# crawler harness line



## I'm G'na Ms Her (May 26, 2004)

Anyone ever use braid to make harnesses? Plusses or minuses?


----------



## ufaquaoiler (Jan 14, 2010)

ive always used 30lb cajun line mono and had no problems with it. once finished ill tie a loop of paracord around the handle of a milk jug and the harness must be able to lift a gallon jug without breaking before being added to the collection. the 30lb mono is stiff enough to not get tangled too often and fairly easy to work with if it does get twisted up. braid ive tried a couple times (30-40lb) and it gets knotted up much easier and is terrible to try to untangle at times. what pound braid would you think of trying?


----------



## Popspastime (Apr 1, 2014)

20 lb. Floro is all I ever used.


----------



## I'm G'na Ms Her (May 26, 2004)

ufaquaoiler said:


> ive always used 30lb cajun line mono and had no problems with it. once finished ill tie a loop of paracord around the handle of a milk jug and the harness must be able to lift a gallon jug without breaking before being added to the collection. the 30lb mono is stiff enough to not get tangled too often and fairly easy to work with if it does get twisted up. braid ive tried a couple times (30-40lb) and it gets knotted up much easier and is terrible to try to untangle at times. what pound braid would you think of trying?

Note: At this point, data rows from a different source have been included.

(* ===== verification/Avl.v ===== *)
(** * AVL trees (dreg/avl.c, dreg/avl.h, dreg/avl_typs.h)

    The balanced search trees the registration cache keeps its memory regions in.  A
    node is identified by the address of its data buffer (each node owns one for
    life, also on the free list); the buffer's content is the [item].  The short
    return codes, the balance factors and the order of the pointer updates are the
    source's. *)
From stdpp Require Import sorting.
From S2P Require Import Prelude.

(** DIRECTION, OPPOSITE *)
Inductive DIRECTION : Type := LEFT | RIGHT.
Definition OPPOSITE (d : DIRECTION) : DIRECTION :=
  match d with LEFT => RIGHT | RIGHT => LEFT end.

(** Codes returned by [avl_insert], [avl_delete] and [balance]. *)
Definition HEIGHT_UNCHANGED : Z := 0.
Definition HEIGHT_CHANGED : Z := 1.

(** Balance factors. *)
Definition LEFT_HEAVY : Z := -1.
Definition BALANCED : Z := 0.
Definition RIGHT_HEAVY : Z := 1.

(** Enumerations of avl.h. *)
Inductive VISIT : Type := PREORDER | INORDER | POSTORDER.
Inductive SIBLING_ORDER : Type := LEFT_TO_RIGHT | RIGHT_TO_LEFT.
Inductive NODE : Type := IS_TREE | IS_LBRANCH | IS_RBRANCH | IS_LEAF | IS_NULL.

#[export] Instance NODE_eq_dec : EqDecision NODE.
Proof. solve_decision. Defined.

(** ** Memory

    [avl_free_list] threads freed nodes (identified by their data buffers); [brk] is
    the next address malloc gives, [avail] how many more times it succeeds, [freed]
    what was passed to free. *)
Record heap : Type := Heap {
  avl_free_list : list Z;
  brk : Z;
  avail : nat;
  freed : list Z;
  g_is_dreg_finalize : Z }.

Definition ckalloc (h : heap) : result (Z * heap) :=
  match avail h with
  | O => Err (Exit 1)
  | S n => Ok (brk h, Heap (avl_free_list h) (brk h + 1) n (freed h) (g_is_dreg_finalize h))
  end.

(** GET_AVL_FREE_LIST *)
Definition GET_AVL_FREE_LIST (h : heap) : Z * heap :=
  match avl_free_list h with
  | [] => (NULL, h)
  | a :: l => (a, Heap l (brk h) (avail h) (freed h) (g_is_dreg_finalize h))
  end.

(** ADD_AVL_FREE_LIST *)
Definition ADD_AVL_FREE_LIST (a : Z) (h : heap) : heap :=
  Heap (a :: avl_free_list h) (brk h) (avail h) (freed h) (g_is_dreg_finalize h).

(** free() *)
Definition c_free (a : Z) (h : heap) : heap :=
  Heap (avl_free_list h) (brk h) (avail h) (a :: freed h) (g_is_dreg_finalize h).

Inductive tree (D : Type) : Type :=
| NULL_TREE
| Node (data : Z) (item : D) (bal : Z) (l r : tree D).
Arguments NULL_TREE {D}.
Arguments Node {D} data item bal l r.

Definition is_null {D} (t : tree D) : bool :=
  match t with NULL_TREE => true | _ => false end.

(** [t->subtree[d]], [t->bal] and their assignments. *)
Definition subtree {D} (d : DIRECTION) (t : tree D) : result (tree D) :=
  match t with
  | NULL_TREE => Err NullDeref
  | Node _ _ _ l r => Ok (match d with LEFT => l | RIGHT => r end)
  end.

Definition set_subtree {D} (d : DIRECTION) (t s : tree D) : result (tree D) :=
  match t with
  | NULL_TREE => Err NullDeref
  | Node a x b l r =>
      Ok (match d with LEFT => Node a x b s r | RIGHT => Node a x b l s end)
  end.

Definition nd_bal {D} (t : tree D) : result Z :=
  match t with NULL_TREE => Err NullDeref | Node _ _ b _ _ => Ok b end.

Definition set_bal {D} (t : tree D) (b : Z) : result (tree D) :=
  match t with
  | NULL_TREE => Err NullDeref
  | Node a x _ l r => Ok (Node a x b l r)
  end.

(** new_node: a node of the free list keeps its buffer, a fresh one takes two
    mallocs; the item is copied into the buffer. *)
Definition new_node {D} (x : D) (h : heap) : result (tree D * heap) :=
  let '(root, h1) := GET_AVL_FREE_LIST h in
  if root =? NULL then
    '(_, h2) ← ckalloc h1;
    '(data, h3) ← ckalloc h2;
    Ok (Node data x BALANCED NULL_TREE NULL_TREE, h3)
  else Ok (Node root x BALANCED NULL_TREE NULL_TREE, h1).

Definition free_node (a : Z) (h : heap) : heap :=
  if g_is_dreg_finalize h =? 1 then c_free a h else ADD_AVL_FREE_LIST a h.

Definition node_type {D} (t : tree D) : NODE :=
  match t with
  | NULL_TREE => IS_NULL
  | Node _ _ _ l r =>
      if negb (is_null l) && negb (is_null r) then IS_TREE
      else if negb (is_null l) then IS_LBRANCH
      else if negb (is_null r) then IS_RBRANCH
      else IS_LEAF
  end.

(** Comparison functions that look for the ends of the tree.  A comparison is given
    here already applied to its key, the first argument of the C function. *)
Definition avl_min {D} (elt2 : D) (nd_typ : NODE) : Z :=
  match nd_typ with IS_RBRANCH | IS_LEAF => 0 | _ => -1 end.

Definition avl_max {D} (elt2 : D) (nd_typ : NODE) : Z :=
  match nd_typ with IS_LBRANCH | IS_LEAF => 0 | _ => 1 end.

(** ** Rotations *)

Definition rotate_once {D} (root : tree D) (dir : DIRECTION) : result (tree D * Z) :=
  let other_dir := OPPOSITE dir in
  let old_root := root in
  new_root ← subtree other_dir root;
  b ← nd_bal new_root;
  let ht_unchanged := if truth b then 0 else 1 in
  mid ← subtree dir new_root;
  old_root ← set_subtree other_dir old_root mid;
  let b := match dir with LEFT => b - 1 | RIGHT => b + 1 end in
  old_root ← set_bal old_root (- b);
  new_root ← set_subtree dir new_root old_root;
  new_root ← set_bal new_root b;
  Ok (new_root, ht_unchanged).

Definition rotate_twice {D} (root : tree D) (dir : DIRECTION) : result (tree D) :=
  let other_dir := OPPOSITE dir in
  let old_root := root in
  old_other ← subtree other_dir root;
  new_root ← subtree dir old_other;
  s ← subtree dir new_root;
  old_root ← set_subtree other_dir old_root s;
  s ← subtree other_dir new_root;
  old_other ← set_subtree dir old_other s;
  new_root ← set_subtree dir new_root old_root;
  new_root ← set_subtree other_dir new_root old_other;
  b ← nd_bal new_root;
  lt ← subtree LEFT new_root;
  lt ← set_bal lt (- Z.max b 0);
  new_root ← set_subtree LEFT new_root lt;
  rt ← subtree RIGHT new_root;
  rt ← set_bal rt (- Z.min b 0);
  new_root ← set_subtree RIGHT new_root rt;
  set_bal new_root 0.

(** balance: the rotations that restore the balance of a tree; the code says whether
    its height changed. *)
Definition balance {D} (root : tree D) : result (tree D * Z) :=
  let code (special_case : Z) :=
    if truth special_case then HEIGHT_UNCHANGED else HEIGHT_CHANGED in
  rb ← nd_bal root;
  if rb <? LEFT_HEAVY then
    lt ← subtree LEFT root;
    lb ← nd_bal lt;
    if lb =? RIGHT_HEAVY then
      root ← rotate_twice root RIGHT;
      Ok (root, code 0)
    else
      '(root, special_case) ← rotate_once root RIGHT;
      Ok (root, code special_case)
  else if RIGHT_HEAVY <? rb then
    rt ← subtree RIGHT root;
    b ← nd_bal rt;
    if b =? LEFT_HEAVY then
      root ← rotate_twice root LEFT;
      Ok (root, code 0)
    else
      '(root, special_case) ← rotate_once root LEFT;
      Ok (root, code special_case)
  else Ok (root, HEIGHT_UNCHANGED).

(** ** Find, insert, delete *)

(** The loop of [avl_find]; [nd_typ] is the type of the root, computed once. *)
Fixpoint avl_find_from {D} (compar : D -> NODE -> Z) (nd_typ : NODE) (t : tree D) : Z :=
  match t with
  | NULL_TREE => NULL
  | Node a x _ l r =>
      let cmp := compar x nd_typ in
      if truth cmp then avl_find_from compar nd_typ (if cmp <? 0 then l else r) else a
  end.

Definition avl_find {D} (compar : D -> NODE -> Z) (t : tree D) : Z :=
  avl_find_from compar (node_type t) t.

(** The end of [avl_insert]: [bal += increase], then rebalance. *)
Definition insert_rebalance {D} (root : tree D) (increase : Z) : result (tree D * Z) :=
  b ← nd_bal root;
  let b := b + increase in
  root ← set_bal root b;
  if truth increase && truth b then
    '(root, c) ← balance root;
    Ok (root, 1 - c)
  else Ok (root, HEIGHT_UNCHANGED).

(** avl_insert: the tree, the heap, what [*data] holds on return (NULL, or the buffer
    of the duplicate) and the return code.  [compar x y] is the two-argument call
    [( *compar)( *data, ( *rootp)->data)]. *)
Fixpoint avl_insert {D} (compar : D -> D -> Z) (x : D) (h : heap) (root : tree D)
    : result (tree D * heap * Z * Z) :=
  match root with
  | NULL_TREE =>
      '(n, h') ← new_node x h;
      Ok (n, h', NULL, HEIGHT_CHANGED)
  | Node a y b l r =>
      let cmp := compar x y in
      if cmp <? 0 then
        '(l', h', data, c) ← avl_insert compar x h l;
        let increase := - c in
        let root := Node a y b l' r in
        if negb (data =? NULL) then Ok (root, h', data, HEIGHT_UNCHANGED)
        else '(root, c) ← insert_rebalance root increase; Ok (root, h', data, c)
      else if 0 <? cmp then
        '(r', h', data, c) ← avl_insert compar x h r;
        let increase := c in
        let root := Node a y b l r' in
        if negb (data =? NULL) then Ok (root, h', data, HEIGHT_UNCHANGED)
        else '(root, c) ← insert_rebalance root increase; Ok (root, h', data, c)
      else Ok (root, h, a, HEIGHT_UNCHANGED)
  end.

(** avl_smallest: the buffer and the content of the leftmost node. *)
Fixpoint avl_smallest {D} (root : tree D) : result (Z * D) :=
  match root with
  | NULL_TREE => Err NullDeref
  | Node a x b l r =>
      if avl_min x (node_type root) =? 0 then Ok (a, x) else avl_smallest l
  end.

(** The end of [avl_delete]: [bal -= decrease], then rebalance. *)
Definition delete_rebalance {D} (root : tree D) (decrease : Z) : result (tree D * Z) :=
  b ← nd_bal root;
  let b := b - decrease in
  root ← set_bal root b;
  if truth decrease && truth b then balance root
  else if truth decrease && negb (truth b) then Ok (root, HEIGHT_CHANGED)
  else Ok (root, HEIGHT_UNCHANGED).

(** What [avl_delete] needs of an item: [copy_word x y] is the item [x] after as many
    bytes of [y] as a pointer has were copied over its start.  A longer item would keep
    the rest of [x]; a comment in [avl_delete] says that none is longer. *)
Class Item (D : Type) : Type := copy_word : D -> D -> D.

(** Items of one word, which the copy carries over whole: the pointers of the cache. *)
Class PointerItem (D : Type) `{Item D} : Prop :=
  copy_word_whole : forall x y : D, copy_word x y = y.

#[export] Instance pointer_item : Item Z := fun _ y => y.
#[export] Instance pointer_whole : PointerItem Z.
Proof. done. Qed.

(** An item of a word and more. *)
#[export] Instance wide_item {D E} `{Item D} : Item (D * E) :=
  fun x y => (copy_word x.1 y.1, x.2).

I really hadn't gotten to the question of pound/test but was looking more to whether it would work at all. Your experience with braid is exactly why I was wondering if it would work. I just liked the idea of smaller diameter for the strength. Thanks


----------



## sherman51 (Apr 12, 2011)

i would say braid in any test would just cause trouble with the harness tangling. mono or fluro is a stiffer line and keeps the harness from tangling. I've used mono and fluro harnesses and haven't found one to be any better than the other. with all the beads, blades, and large crawler i just don't think the fish pays any attention to the line on a harness. but i only use short harnesses then add a 7' or 8' fluro leader to the harness.
sherman


----------



## ufaquaoiler (Jan 14, 2010)

30-40lb braid if its a complex tangle that will take more than a short amount of time i usually just cut it and forget it rather than take all day trying to deal with it. ive had plenty of practice working with 80-100lb braid with all the big game saltwater fishing ive done, but thats as thick as 20-30lb mono anyways and a lot more visible.


----------



## c. j. stone (Sep 24, 2006)

Plastic coated cable/twisted wire leaders make the best(strongest/durable) harnesses. The smaller weights are more flexible(20/25/30#)! DON'T use metal clevices, use plastic(metal ones will cut thru the plastic coating after hours of trolling")!


----------



## bustedrod (May 13, 2015)

I gave braid a shot for harnesses , was terrible, didn't work. went back to 20lb segar mono. It cant take the clevis blade swing, tangles easy, cuts easier from fish face lol yeah plastic clevices work better. loose a blade now and then but carry more .


----------



## Carpn (Apr 5, 2004)

On harnesses you want something with a little stiffness to it .


----------



## Shortdrift (Apr 5, 2004)

Braid will wear through rapidly from the spinning clevis.


----------



## Farmhand (Jul 11, 2011)

Segaur red 12-15lb fluorocarbon.


----------



## halfrack (Oct 13, 2004)

20 lb fluorocarbon seaguar red label. That’s what I use all the time. No problems so far after 3 yrs.


----------



## ezbite (May 25, 2006)

I had a lot of problems with braid tangling or cutting off. I went to 30# trilene big game and haven't looked back since.


----------